Zumik
Core concepts

Retention and purge

Delete revokes access; purge removes retained representations and returns a signed receipt. Guarantee classes, purge generations, and how resurrection is prevented.

Vague retention promises are easy to make and impossible to verify. Zumik splits deletion into two operations with sharply different meanings, returns signed evidence for the stronger one, and never claims a guarantee its underlying infrastructure cannot actually deliver.

Delete is not purge

OperationMeaning
DELETE /v2/artifacts/{id}Revoke the customer's access to a handle immediately
POST /v2/purge-jobsRemove retained representations and generate evidence
GET /v2/purge-jobs/{id}/receiptRetrieve the signed purge receipt

A delete is instant and cheap: the handle stops working. A purge is a workflow that reaches into every place a representation might persist and produces a receipt you can audit.

What a purge job does

Revoke and tombstone

Public handles stop working immediately; artifacts and bundles are marked tombstoned; dependent sessions and snapshots are invalidated.

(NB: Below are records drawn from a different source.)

(** ** Merging *)

Lemma merge_lookup (b o : gmap string Value) (k : string) :
  map_fold (fun key value acc => <[key := merge_values (default VNull (acc !! key)) value]> acc) b o
    !! k =
  match o !! k with
  | Some v => Some (merge_values (default VNull (b !! k)) v)
  | None => b !! k
  end.
Proof.
  revert k. apply (map_fold_weak_ind (fun acc m => forall k, acc !! k =
    match m !! k with
    | Some v => Some (merge_values (default VNull (b !! k)) v) | None => b !! k end)); [done|].
  intros i v m acc Hi IH k. destruct (decide (i = k)) as [->|Hne].
  - rewrite !lookup_insert_eq. f_equal. specialize (IH k). rewrite Hi in IH. by rewrite IH.
  - by rewrite !lookup_insert_ne by done.
Qed.

Lemma merge_null v : merge_values VNull v = v.
Proof. by destruct v. Qed.

(** How an overlay covers a path: it holds a value there, it has an object on
    the way that stops short of it, or it holds something else on the way. *)
Inductive Coverage := Covers (v : Value) | Silent | Blocks.

Fixpoint coverage (overlay : Value) (path : list string) : Coverage :=
  match path with
  | [] => Covers overlay
  | k :: path =>
      match overlay with
      | VObject o => match o !! k with Some v => coverage v path | None => Silent end
      | _ => Blocks
      end
  end.

Lemma get_path_coverage v path :
  get_path v path = match coverage v path with Covers w => Some w | _ => None end.
Proof.
  revert v; induction path as [|k path IH]; intros v; [done|]. cbn.
  destruct v as [| | | | |m]; try done. destruct (m !! k); [apply IH|done].
Qed.

(** ** Paths *)

Lemma object_or_empty_get v k path :
  get_path v (k :: path) = object_or_empty v !! k ≫= (fun w => get_path w path).
Proof. by destruct v; cbn; rewrite ?lookup_empty. Qed.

Bump the namespace generation

The isolation-namespace purge generation increments. This is the resurrection-prevention step (see below).

Remove canonical state

Object-store blobs and materializations are removed; retained traces are removed according to their trace mode; runtime cache namespaces are invalidated.

Request provider-side deletion

Where the provider supports it (read from its capability manifest), provider-side deletion is requested and acknowledgments recorded.

Issue a signed receipt

A signed receipt records each processor's status, the overall guarantee class, and any remaining backup or provider-expiry window.

The receipt

{
  "id": "pur_01jy...",
  "object": "purge_receipt",
  "requested_at": "2026-06-09T20:00:00Z",
  "completed_at": "2026-06-09T20:04:10Z",
  "scope": { "project_id": "prj_...", "artifact_ids": ["art_..."] },
  "guarantee": "verified_namespace_invalidation",
  "processors": [
    { "name": "state_store",  "status": "purged" },
    { "name": "object_store", "status": "purged" },
    { "name": "byoc_runtime", "status": "namespace_invalidated" },
    { "name": "backup_store", "status": "expires_by",
      "expires_at": "2026-07-09T20:04:10Z" }
  ],
  "receipt_digest": "sig_..."
}

Guarantee classes

The guarantee field states exactly how strong the deletion is, from weakest to strongest:

ClassMeaning
access_revokedCustomer handles stop working immediately
best_effort_expiryA provider-controlled cache expires under provider policy
verified_namespace_invalidationStale physical cache can no longer be reused
verified_physical_purgeManaged storage and cache processors confirmed deletion
cryptographic_purgeKey destruction makes encrypted retained bytes unreadable

The receipt's overall guarantee is the weakest across all processors. One expiry-bound backend caps the whole receipt at best_effort_expiry, even if every other processor confirmed a physical purge. The platform never reports the strongest path and hides a weaker one.

This is why guarantees are honest. A provider whose manifest says manual_cache_clear_supported: false cannot be physically purged on demand, so a purge touching it yields at most best_effort_expiry with the expiry window stated - not a false claim of immediate deletion.

Resurrection prevention

The hardest part of deletion is making sure deleted content cannot quietly come back. After a purge:

  • old public IDs stay invalid forever;
  • the namespace generation has incremented, so every stale KV entry now fails the KV-compatibility check and cannot be served;
  • re-uploading identical content creates a brand-new opaque handle - it does not restore the old one;
  • internal fingerprint matches do not automatically rebuild deleted relationships.

The namespace generation lives inside the KV-compatibility key. Bumping it by one is enough to orphan every prior physical cache entry in that namespace at once, which is why purge can guarantee that stale state will not be reused even before every byte is physically gone.